They made all the frames of the tabernacle in this way. {23} They
made twenty frames for the south side of the tabernacle {24} and
made forty silver bases to go under them--two bases for each frame, one
under each projection. {25} For the other side, the north side of
the tabernacle, they made twenty frames {26} and forty silver
bases--two under each frame. {27} They made six frames for the
far end, that is, the west end of the tabernacle, {28} and two
frames were made for the corners of the tabernacle at the far end.
{29} At these two corners the frames were double from the bottom all
the way to the top and fitted into a single ring; both were made alike.
{30} So there were eight frames and sixteen silver bases--two under
each frame. {31} They also made crossbars of acacia wood: five
for the frames on one side of the tabernacle, {32} five for those
on the other side, and five for the frames on the west, at the far end
of the tabernacle. {33} They made the center crossbar so that it
extended from end to end at the middle of the frames. {34} They
overlaid the frames with gold and made gold rings to hold the crossbars.
They also overlaid the crossbars with gold. {35} They made the
curtain of blue, purple and scarlet yarn and finely twisted linen, with
cherubim worked into it by a skilled craftsman. {36} They made
four posts of acacia wood for it and overlaid them with gold. They made
gold hooks for them and cast their four silver bases. {37} For
the entrance to the tent they made a curtain of blue, purple and scarlet
yarn and finely twisted linen--the work of an embroiderer; {38}
and they made five posts with hooks for them. They overlaid the tops of
the posts and their bands with gold and made their five bases of bronze. |
|
Exodus 37 |
|
Bezalel made the ark of acacia wood--two and a half cubits long, a cubit
and a half wide, and a cubit and a half high. {2} He overlaid it
with pure gold, both inside and out, and made a gold molding around it.
{3} He cast four gold rings for it and fastened them to its four
feet, with two rings on one side and two rings on the other. {4}
Then he made poles of acacia wood and overlaid them with gold. {5}
And he inserted the poles into the rings on the sides of the ark to
carry it. {6} He made the atonement cover of pure gold--two and a
half cubits long and a cubit and a half wide. {7} Then he made
two cherubim out of hammered gold at the ends of the cover. {8}
He made one cherub on one end and the second cherub on the other; at the
two ends he made them of one piece with the cover. {9} The
cherubim had their wings spread upward, overshadowing the cover with
them. The cherubim faced each other, looking toward the cover. {10}
They made the table of acacia wood--two cubits long, a cubit wide,
and a cubit and a half high. {11} Then they overlaid it with pure
gold and made a gold molding around it. {12} They also made
around it a rim a handbreadth wide and put a gold molding on the rim.

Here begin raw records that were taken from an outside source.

(** X6. The records one event block contributes are in strictly increasing
    order of their date strings: a block never yields two records for the
    same day, and yields them in calendar order. *)
Theorem X6_block_records_increasing (shift_name evt : string)
    (c : list ShiftRecord) :
  block_records shift_name evt = Ok c ->
  StronglySorted date_before c /\ NoDup (map date c).
Proof.
  intros H.
  assert (S : StronglySorted date_before c).
  { apply block_records_Ok in H
      as [->|(summary & sd & last & K & He & Vs & Vl & ->)]; [constructor|].
    apply (StronglySorted_map
             (fun a b => PyDatetime.toordinal a < PyDatetime.toordinal b));
      [|now apply weekend_days_sorted].
    intros a b Ha Hb L.
    apply weekend_days_In in Ha as (Va & _); auto.
    apply weekend_days_In in Hb as (Vb & _); auto.
    unfold date_before. cbn [record_for date]. now apply strftime_lex_lt. }
  split; [exact S|].
  clear H. induction S as [|x l S IH F]; cbn [map]; constructor; auto.
  intros Hin. apply in_map_iff in Hin as (y & E & Hy).
  rewrite Forall_forall in F. specialize (F y Hy).
  unfold date_before in F. rewrite E in F. now apply lex_lt_irrefl in F.
Qed.

Lemma X6_block_records_increasing_witness :
  StronglySorted date_before
    [mkrec "2026-01-03" "Sat" "Alice" "AM";
     mkrec "2026-01-04" "Sun" "Alice" "AM";
     mkrec "2026-01-10" "Sat" "Alice" "AM";
     mkrec "2026-01-11" "Sun" "Alice" "AM"]
  /\ NoDup ["2026-01-03"; "2026-01-04"; "2026-01-10"; "2026-01-11"].
Proof.
  apply (X6_block_records_increasing "AM" block_two_weekends).
  vm_compute. reflexivity.
Defined.

End IsoDates.

(** ** Further properties of [parse_ics] and the report *)

Section ReportExtras.
Import PyStr PyRe PyDatetimeFacts.

Lemma parse_ics_record_date (script_dir : string)
    (fs : string -> file_state) (filename shift_name : string)
    (out : list string) (rs : list ShiftRecord) (r : ShiftRecord) :
  fst (parse_ics script_dir fs filename shift_name out) = Ok rs -> In r rs ->
  exists d : PyDatetime.datetime,
    PyDatetime.valid d /\ 2026 <= PyDatetime.year d
    /\ date r = PyDatetime.strftime d.
Proof.
  intros H Hr.
  destruct (parse_ics_content _ _ _ _ _ _ _ H Hr) as [content Hc].
  destruct (parse_content_origin _ _ _ _ Hc Hr)
    as (evt & summary & sd & last & d & _ & K & _ & Vs & Vl & Hd & ->).
  apply weekend_days_In in Hd as (Vd & L & _); auto.
  destruct K as (g & st & _ & _ & _ & _ & _ & Hy & _).
  apply dt_le_year in L. exists d. repeat split; auto. lia.
Qed.

(** X5. When the run completes, every row of the table carries the ISO
    string of a calendar date of 2026 or later, and the rows are in
    calendar order: a row for an earlier day is printed before a row for a
    later day. *)
Theorem X5_report_chronological (script_dir : string)
    (fs : string -> file_state) (out : list string) :
  run script_dir fs = (Ok tt, out) ->
  exists (logs : list string) (rows : list ShiftRecord),
    out = logs ++ TABLE_HEADER ++ map format_row rows
    /\ (forall x, In x rows ->
          exists d : PyDatetime.datetime,
            PyDatetime.valid d /\ 2026 <= PyDatetime.year d
            /\ date x = PyDatetime.strftime d)
    /\ forall (i j : nat) (x y : ShiftRecord) (dx dy : PyDatetime.datetime),
         nth_error rows i = Some x -> nth_error rows j = Some y ->
         PyDatetime.valid dx -> PyDatetime.valid dy ->
         date x = PyDatetime.strftime dx -> date y = PyDatetime.strftime dy ->
         PyDatetime.toordinal dx < PyDatetime.toordinal dy ->
         (i < j)%nat.
Proof.
  rewrite run_unfold. intros H.
  destruct (parse_ics script_dir fs AM_FILE "AM" _) as [[am|e|] out1] eqn:Ea;
    try discriminate.
  destruct (parse_ics script_dir fs PM_FILE "PM" out1) as [[pm|e|] out2] eqn:Ep;
    try discriminate.
  injection H as <-.
  exists out2, (sort_by_key (am ++ pm)). split; [reflexivity|]. split.
  - intros x Hx.
    apply (Permutation_in _ (Permutation_sym (sort_by_key_perm _))) in Hx.
    apply in_app_or in Hx as [Hx|Hx].
    + apply (parse_ics_record_date script_dir fs AM_FILE "AM"
               ["Starting analysis..."] am); [now rewrite Ea | exact Hx].
    + apply (parse_ics_record_date script_dir fs PM_FILE "PM" out1 pm);
        [now rewrite Ep | exact Hx].
  - intros i j x y dx dy Hi Hj Vx Vy Ex Ey L.
    apply (sorted_positions _ (sort_by_key_sorted (am ++ pm)) i j x y Hi Hj).
    apply (strftime_lex_lt dx dy Vx Vy) in L. rewrite <- Ex, <- Ey in L.
    unfold key_le, pair_le, sort_key. cbn [fst snd].
    intros [B|[E _]].
    + apply (lex_lt_irrefl (date x)). eapply lex_lt_trans; eauto.
    + rewrite E in L. now apply lex_lt_irrefl in L.
Qed.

{13} They cast four gold rings for the table and fastened them to
the four corners, where the four legs were. {14} The rings were
put close to the rim to hold the poles used in carrying the table.
{15} The poles for carrying the table were made of acacia wood and
were overlaid with gold. {16} And they made from pure gold the
articles for the table--its plates and dishes and bowls and its pitchers
for the pouring out of drink offerings. {17} They made the
lampstand of pure gold and hammered it out, base and shaft; its
flowerlike cups, buds and blossoms were of one piece with it. {18}
Six branches extended from the sides of the lampstand--three on one
side and three on the other. {19} Three cups shaped like almond
flowers with buds and blossoms were on one branch, three on the next
branch and the same for all six branches extending from the lampstand.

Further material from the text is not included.